_GIVEN DATA:_
****

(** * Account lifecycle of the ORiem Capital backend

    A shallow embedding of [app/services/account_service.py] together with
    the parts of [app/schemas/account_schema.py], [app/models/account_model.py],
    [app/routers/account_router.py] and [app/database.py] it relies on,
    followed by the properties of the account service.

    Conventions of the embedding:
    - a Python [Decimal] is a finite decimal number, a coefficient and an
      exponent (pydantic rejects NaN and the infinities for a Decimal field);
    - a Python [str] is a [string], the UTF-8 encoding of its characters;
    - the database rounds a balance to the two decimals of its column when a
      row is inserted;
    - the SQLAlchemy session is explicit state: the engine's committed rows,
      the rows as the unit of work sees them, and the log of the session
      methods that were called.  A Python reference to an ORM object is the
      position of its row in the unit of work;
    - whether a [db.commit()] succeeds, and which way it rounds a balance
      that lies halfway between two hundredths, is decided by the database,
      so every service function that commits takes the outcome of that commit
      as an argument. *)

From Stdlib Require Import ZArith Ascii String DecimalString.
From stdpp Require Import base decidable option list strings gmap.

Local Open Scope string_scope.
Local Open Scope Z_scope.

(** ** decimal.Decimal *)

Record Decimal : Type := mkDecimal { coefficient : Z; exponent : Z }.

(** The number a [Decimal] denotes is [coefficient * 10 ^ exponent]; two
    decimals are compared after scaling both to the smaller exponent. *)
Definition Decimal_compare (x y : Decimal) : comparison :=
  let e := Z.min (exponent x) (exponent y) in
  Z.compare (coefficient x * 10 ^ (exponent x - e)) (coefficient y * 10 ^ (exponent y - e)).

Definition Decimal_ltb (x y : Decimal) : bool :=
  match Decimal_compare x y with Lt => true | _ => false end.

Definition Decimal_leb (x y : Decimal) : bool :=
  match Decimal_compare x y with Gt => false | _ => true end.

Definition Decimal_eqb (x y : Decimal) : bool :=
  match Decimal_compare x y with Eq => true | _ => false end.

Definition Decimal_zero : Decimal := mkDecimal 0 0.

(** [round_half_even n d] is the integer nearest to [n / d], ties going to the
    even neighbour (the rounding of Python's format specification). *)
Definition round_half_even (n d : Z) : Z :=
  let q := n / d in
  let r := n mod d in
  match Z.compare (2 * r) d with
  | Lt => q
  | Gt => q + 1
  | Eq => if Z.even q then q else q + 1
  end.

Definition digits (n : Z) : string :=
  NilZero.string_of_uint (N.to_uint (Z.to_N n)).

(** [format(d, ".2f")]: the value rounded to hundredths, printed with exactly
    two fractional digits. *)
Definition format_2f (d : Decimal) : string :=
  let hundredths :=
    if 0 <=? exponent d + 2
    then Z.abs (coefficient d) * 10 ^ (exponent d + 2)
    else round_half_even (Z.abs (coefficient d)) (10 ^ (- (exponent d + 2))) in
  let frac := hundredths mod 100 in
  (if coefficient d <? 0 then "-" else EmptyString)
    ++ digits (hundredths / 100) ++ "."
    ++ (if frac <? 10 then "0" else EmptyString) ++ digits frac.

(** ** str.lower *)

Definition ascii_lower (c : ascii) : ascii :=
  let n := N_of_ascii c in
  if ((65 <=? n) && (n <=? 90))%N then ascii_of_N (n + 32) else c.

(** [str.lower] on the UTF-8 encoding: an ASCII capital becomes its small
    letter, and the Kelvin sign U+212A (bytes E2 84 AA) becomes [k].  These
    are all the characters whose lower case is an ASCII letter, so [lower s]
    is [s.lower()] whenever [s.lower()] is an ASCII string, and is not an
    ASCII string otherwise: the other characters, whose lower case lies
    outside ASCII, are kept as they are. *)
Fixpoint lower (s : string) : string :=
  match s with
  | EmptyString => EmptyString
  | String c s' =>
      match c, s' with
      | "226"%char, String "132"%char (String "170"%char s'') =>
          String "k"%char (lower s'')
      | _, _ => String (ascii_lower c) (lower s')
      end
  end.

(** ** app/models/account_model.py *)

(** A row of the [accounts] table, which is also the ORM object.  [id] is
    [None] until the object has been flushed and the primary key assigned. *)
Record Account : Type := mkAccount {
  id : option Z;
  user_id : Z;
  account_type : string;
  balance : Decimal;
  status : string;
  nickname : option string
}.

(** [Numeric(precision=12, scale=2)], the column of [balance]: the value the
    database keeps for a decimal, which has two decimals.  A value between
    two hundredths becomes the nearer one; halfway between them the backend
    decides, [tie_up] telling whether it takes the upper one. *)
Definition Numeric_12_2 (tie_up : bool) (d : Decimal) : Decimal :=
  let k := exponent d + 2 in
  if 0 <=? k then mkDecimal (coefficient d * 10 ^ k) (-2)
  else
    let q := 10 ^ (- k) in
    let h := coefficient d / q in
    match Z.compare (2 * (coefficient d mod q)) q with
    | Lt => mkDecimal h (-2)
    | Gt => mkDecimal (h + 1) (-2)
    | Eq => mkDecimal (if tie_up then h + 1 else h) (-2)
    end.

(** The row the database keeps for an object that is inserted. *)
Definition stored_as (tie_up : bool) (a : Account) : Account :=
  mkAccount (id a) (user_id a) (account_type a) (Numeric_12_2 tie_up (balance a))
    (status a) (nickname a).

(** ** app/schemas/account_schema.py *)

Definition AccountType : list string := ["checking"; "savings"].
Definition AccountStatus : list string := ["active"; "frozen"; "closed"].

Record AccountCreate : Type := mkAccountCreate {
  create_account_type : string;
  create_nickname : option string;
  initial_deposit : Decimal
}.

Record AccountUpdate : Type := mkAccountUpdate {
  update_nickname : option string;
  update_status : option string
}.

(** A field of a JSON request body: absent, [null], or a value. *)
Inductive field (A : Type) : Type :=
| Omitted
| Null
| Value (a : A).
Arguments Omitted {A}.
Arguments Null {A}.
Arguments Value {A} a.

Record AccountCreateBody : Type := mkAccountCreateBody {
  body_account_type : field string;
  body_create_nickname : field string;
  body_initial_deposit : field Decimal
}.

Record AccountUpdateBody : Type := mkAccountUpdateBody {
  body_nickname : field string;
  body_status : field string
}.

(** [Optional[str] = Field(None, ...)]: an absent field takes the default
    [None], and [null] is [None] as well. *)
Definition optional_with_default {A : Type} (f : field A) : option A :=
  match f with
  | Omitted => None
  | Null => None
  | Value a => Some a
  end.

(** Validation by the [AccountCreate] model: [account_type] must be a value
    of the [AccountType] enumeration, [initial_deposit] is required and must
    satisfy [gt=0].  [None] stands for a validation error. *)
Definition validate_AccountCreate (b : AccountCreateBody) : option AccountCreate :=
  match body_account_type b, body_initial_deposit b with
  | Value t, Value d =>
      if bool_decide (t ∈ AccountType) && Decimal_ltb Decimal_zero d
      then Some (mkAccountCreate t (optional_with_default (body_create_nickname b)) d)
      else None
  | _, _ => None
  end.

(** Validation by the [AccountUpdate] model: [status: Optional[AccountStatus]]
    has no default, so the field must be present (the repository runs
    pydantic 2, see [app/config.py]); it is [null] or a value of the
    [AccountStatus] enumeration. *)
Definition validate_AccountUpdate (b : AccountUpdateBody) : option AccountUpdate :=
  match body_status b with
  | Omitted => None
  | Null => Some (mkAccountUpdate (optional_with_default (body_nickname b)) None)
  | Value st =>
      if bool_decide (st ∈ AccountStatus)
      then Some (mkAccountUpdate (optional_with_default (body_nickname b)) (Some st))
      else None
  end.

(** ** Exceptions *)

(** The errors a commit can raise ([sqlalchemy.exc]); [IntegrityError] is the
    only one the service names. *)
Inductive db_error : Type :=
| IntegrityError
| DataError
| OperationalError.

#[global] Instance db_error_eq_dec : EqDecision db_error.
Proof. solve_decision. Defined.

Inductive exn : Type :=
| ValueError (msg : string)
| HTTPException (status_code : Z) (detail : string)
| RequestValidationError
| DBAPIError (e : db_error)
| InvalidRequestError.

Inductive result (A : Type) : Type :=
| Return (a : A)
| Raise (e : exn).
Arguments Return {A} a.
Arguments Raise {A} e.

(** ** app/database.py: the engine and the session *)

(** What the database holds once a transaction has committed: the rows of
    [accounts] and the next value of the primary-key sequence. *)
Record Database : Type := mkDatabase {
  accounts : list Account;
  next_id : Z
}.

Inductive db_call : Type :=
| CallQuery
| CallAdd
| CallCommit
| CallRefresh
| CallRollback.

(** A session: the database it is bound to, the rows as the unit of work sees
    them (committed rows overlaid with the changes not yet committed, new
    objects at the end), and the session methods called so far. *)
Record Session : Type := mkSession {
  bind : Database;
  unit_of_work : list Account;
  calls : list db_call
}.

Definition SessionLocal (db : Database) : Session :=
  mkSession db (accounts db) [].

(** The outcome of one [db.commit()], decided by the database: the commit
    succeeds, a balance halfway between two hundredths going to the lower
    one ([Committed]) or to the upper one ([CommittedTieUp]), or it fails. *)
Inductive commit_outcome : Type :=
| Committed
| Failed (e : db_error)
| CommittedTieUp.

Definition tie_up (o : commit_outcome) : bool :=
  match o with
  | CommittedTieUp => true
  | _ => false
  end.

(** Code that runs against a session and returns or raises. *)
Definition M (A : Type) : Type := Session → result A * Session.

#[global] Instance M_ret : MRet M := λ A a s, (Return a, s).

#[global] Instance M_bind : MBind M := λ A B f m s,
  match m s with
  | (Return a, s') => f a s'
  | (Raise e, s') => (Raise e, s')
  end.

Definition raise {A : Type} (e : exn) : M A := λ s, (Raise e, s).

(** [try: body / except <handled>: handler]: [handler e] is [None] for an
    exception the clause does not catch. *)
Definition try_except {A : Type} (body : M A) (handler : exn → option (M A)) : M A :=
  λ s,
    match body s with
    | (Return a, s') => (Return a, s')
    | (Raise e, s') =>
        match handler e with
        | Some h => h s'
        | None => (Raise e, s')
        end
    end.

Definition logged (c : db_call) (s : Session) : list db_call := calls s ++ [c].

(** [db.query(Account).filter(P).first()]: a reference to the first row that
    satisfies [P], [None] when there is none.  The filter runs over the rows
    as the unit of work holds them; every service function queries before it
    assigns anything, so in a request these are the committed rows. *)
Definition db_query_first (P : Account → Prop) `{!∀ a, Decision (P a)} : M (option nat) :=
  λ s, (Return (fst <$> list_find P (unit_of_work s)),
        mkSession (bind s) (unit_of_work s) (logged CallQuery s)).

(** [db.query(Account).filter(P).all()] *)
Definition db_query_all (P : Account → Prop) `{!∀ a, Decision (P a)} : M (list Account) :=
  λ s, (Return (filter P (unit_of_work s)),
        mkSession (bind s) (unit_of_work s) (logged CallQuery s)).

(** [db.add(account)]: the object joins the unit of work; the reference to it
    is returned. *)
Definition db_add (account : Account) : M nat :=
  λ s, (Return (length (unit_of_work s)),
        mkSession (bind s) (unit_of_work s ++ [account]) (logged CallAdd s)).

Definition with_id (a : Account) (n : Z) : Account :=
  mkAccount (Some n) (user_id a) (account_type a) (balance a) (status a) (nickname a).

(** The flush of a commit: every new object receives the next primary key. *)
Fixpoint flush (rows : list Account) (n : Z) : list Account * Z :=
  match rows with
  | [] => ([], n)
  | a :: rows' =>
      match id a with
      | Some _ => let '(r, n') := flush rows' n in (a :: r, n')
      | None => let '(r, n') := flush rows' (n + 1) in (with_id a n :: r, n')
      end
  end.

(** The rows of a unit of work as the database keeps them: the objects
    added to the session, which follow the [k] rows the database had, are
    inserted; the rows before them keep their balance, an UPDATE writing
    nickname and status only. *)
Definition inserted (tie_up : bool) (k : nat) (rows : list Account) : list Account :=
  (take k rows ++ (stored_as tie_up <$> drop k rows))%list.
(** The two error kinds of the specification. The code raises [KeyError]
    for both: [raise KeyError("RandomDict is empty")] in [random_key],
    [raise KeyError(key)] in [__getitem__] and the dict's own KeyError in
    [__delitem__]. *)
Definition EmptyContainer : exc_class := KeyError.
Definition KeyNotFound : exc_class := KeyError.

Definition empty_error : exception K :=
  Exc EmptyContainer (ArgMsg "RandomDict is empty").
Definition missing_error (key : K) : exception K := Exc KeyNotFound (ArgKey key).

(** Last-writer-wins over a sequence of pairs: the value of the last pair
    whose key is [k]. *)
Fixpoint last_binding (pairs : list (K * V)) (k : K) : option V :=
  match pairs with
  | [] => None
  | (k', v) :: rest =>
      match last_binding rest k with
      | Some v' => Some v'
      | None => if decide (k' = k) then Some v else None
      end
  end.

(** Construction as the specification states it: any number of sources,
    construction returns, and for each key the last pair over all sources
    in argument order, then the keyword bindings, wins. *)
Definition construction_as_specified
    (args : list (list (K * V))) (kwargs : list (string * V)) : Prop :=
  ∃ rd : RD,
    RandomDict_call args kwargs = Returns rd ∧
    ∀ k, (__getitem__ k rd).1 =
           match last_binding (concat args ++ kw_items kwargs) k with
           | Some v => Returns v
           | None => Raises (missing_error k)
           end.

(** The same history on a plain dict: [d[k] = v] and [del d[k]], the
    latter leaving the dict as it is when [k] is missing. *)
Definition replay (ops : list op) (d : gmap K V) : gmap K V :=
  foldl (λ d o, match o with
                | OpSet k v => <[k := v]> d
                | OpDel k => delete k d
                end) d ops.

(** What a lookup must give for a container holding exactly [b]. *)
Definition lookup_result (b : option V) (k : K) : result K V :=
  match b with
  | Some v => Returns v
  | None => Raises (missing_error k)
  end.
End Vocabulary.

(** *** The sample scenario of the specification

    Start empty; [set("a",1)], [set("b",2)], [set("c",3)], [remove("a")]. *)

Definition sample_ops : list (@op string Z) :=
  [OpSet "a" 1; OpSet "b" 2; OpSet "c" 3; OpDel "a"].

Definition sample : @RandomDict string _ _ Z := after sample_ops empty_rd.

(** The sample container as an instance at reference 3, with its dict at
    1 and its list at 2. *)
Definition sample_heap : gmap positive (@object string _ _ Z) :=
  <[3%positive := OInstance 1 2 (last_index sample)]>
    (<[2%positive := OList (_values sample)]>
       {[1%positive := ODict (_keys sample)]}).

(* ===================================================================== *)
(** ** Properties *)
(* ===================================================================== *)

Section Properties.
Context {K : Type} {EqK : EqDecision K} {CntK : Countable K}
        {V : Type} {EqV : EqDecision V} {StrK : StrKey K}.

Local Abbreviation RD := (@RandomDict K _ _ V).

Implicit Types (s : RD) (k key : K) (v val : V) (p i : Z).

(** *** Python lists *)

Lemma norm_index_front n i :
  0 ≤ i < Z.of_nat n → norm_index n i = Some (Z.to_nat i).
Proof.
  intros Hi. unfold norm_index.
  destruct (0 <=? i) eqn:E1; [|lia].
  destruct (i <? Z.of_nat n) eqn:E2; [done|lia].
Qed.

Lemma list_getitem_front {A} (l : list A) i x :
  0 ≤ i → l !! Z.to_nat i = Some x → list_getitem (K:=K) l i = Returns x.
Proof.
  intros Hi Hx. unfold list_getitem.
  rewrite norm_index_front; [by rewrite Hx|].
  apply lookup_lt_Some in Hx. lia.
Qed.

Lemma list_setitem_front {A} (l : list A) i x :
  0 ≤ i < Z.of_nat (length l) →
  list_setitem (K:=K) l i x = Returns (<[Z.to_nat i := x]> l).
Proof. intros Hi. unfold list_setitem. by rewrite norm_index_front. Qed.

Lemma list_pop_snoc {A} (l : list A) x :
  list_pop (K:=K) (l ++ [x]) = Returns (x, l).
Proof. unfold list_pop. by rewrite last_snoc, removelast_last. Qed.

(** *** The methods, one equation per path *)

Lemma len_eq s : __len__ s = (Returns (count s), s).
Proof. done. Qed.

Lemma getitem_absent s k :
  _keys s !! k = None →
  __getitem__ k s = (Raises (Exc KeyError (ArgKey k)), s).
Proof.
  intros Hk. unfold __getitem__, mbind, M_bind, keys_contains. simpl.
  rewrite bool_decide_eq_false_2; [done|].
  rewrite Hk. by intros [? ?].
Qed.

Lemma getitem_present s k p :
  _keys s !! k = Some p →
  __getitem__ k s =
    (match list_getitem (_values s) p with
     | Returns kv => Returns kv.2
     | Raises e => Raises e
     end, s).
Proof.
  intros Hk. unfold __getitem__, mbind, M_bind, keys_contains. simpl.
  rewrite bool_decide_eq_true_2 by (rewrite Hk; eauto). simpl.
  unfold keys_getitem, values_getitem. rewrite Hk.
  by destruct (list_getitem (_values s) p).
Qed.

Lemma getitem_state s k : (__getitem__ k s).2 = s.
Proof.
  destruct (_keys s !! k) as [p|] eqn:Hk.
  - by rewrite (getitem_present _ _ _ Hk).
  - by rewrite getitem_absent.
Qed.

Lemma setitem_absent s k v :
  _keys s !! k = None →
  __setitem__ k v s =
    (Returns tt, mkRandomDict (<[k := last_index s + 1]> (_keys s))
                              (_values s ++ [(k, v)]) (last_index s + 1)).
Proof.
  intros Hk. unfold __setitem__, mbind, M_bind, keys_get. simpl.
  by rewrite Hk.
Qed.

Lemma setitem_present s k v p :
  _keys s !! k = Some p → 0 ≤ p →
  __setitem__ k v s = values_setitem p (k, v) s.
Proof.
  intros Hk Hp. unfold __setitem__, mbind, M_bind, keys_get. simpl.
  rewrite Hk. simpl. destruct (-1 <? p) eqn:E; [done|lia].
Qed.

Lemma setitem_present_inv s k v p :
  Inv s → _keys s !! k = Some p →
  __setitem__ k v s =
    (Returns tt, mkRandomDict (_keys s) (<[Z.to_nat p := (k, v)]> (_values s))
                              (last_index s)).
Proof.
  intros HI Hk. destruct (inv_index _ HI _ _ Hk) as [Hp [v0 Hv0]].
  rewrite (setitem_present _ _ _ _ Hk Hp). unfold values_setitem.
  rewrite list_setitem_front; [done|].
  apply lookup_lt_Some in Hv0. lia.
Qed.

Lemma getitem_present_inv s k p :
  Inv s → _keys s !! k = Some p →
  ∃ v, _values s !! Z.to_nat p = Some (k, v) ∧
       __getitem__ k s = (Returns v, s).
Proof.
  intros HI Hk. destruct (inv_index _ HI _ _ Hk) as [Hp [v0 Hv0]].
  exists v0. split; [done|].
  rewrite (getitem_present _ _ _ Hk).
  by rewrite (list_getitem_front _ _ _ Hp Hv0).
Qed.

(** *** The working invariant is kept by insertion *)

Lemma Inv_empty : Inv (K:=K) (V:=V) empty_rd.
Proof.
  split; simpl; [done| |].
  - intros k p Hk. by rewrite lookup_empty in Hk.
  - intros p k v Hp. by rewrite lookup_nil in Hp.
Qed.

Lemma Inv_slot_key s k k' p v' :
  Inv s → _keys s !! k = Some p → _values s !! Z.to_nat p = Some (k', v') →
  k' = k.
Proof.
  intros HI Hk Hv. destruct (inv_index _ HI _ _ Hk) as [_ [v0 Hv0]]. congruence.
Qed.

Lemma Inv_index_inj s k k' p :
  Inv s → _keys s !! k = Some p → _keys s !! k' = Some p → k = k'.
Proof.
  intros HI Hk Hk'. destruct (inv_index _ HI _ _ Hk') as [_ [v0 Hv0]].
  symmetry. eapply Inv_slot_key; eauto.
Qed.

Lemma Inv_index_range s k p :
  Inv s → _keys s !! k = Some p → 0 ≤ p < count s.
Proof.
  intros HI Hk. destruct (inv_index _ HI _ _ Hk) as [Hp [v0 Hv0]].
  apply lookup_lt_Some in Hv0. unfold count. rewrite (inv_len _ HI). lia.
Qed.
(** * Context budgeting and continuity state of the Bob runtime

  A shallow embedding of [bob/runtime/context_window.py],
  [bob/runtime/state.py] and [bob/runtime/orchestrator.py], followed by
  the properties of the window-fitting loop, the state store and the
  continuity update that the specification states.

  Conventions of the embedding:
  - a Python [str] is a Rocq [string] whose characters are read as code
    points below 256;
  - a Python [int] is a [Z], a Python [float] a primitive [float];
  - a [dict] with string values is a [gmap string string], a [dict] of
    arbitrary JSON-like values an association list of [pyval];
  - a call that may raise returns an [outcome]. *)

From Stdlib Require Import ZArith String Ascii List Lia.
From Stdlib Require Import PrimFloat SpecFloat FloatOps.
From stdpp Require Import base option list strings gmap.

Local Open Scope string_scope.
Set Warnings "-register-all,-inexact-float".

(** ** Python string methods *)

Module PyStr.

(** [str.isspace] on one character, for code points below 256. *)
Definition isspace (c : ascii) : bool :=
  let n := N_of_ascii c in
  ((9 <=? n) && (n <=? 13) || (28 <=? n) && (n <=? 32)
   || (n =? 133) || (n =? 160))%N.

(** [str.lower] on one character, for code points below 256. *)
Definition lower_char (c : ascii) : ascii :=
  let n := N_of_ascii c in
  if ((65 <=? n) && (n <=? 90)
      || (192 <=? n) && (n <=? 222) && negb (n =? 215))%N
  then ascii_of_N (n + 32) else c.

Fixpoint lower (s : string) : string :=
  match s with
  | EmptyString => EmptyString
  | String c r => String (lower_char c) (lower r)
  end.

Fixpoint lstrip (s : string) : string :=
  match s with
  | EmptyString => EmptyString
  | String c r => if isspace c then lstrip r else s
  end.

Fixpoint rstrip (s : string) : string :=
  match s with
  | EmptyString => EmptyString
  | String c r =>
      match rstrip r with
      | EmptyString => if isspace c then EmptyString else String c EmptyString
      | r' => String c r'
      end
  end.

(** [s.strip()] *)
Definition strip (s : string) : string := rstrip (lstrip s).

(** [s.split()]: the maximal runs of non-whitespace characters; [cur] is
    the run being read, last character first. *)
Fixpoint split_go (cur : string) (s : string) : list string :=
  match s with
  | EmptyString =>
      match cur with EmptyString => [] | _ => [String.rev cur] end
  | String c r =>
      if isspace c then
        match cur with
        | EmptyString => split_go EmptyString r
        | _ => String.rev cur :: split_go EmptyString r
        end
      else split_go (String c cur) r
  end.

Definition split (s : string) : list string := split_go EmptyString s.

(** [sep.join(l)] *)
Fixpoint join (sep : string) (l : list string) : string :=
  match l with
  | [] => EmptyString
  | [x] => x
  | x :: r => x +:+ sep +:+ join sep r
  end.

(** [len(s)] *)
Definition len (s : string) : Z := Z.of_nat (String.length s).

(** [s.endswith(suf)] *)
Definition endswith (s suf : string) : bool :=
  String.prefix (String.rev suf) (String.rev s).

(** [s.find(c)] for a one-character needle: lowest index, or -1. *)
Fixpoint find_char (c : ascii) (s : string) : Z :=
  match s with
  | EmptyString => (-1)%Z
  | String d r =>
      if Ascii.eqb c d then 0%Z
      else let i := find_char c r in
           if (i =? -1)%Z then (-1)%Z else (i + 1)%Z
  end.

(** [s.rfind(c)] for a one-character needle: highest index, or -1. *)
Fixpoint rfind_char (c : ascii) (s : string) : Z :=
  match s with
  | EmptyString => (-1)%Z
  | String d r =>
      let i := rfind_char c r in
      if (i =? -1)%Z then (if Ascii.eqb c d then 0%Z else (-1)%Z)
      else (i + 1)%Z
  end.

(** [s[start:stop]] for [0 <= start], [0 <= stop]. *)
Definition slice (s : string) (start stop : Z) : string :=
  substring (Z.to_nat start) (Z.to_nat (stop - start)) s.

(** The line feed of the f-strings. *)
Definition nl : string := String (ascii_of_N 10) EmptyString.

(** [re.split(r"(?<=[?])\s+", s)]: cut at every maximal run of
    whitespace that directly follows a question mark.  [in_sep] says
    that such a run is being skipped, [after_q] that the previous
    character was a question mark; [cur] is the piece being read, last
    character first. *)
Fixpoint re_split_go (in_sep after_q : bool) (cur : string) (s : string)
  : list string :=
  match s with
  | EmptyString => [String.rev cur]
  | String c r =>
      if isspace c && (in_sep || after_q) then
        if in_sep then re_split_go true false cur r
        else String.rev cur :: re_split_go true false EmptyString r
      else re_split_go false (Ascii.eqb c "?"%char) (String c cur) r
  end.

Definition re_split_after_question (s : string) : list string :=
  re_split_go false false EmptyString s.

****

_WHAT IS EXPECTED:_ The required output is the exact run of lines from the beginning of the records to the line with "- whether a", that line included.

_RESPONSE TO THE TASK:_
(** * Account lifecycle of the ORiem Capital backend

    A shallow embedding of [app/services/account_service.py] together with
    the parts of [app/schemas/account_schema.py], [app/models/account_model.py],
    [app/routers/account_router.py] and [app/database.py] it relies on,
    followed by the properties of the account service.

    Conventions of the embedding:
    - a Python [Decimal] is a finite decimal number, a coefficient and an
      exponent (pydantic rejects NaN and the infinities for a Decimal field);
    - a Python [str] is a [string], the UTF-8 encoding of its characters;
    - the database rounds a balance to the two decimals of its column when a
      row is inserted;
    - the SQLAlchemy session is explicit state: the engine's committed rows,
      the rows as the unit of work sees them, and the log of the session
      methods that were called.  A Python reference to an ORM object is the
      position of its row in the unit of work;
    - whether a [db.commit()] succeeds, and which way it rounds a balance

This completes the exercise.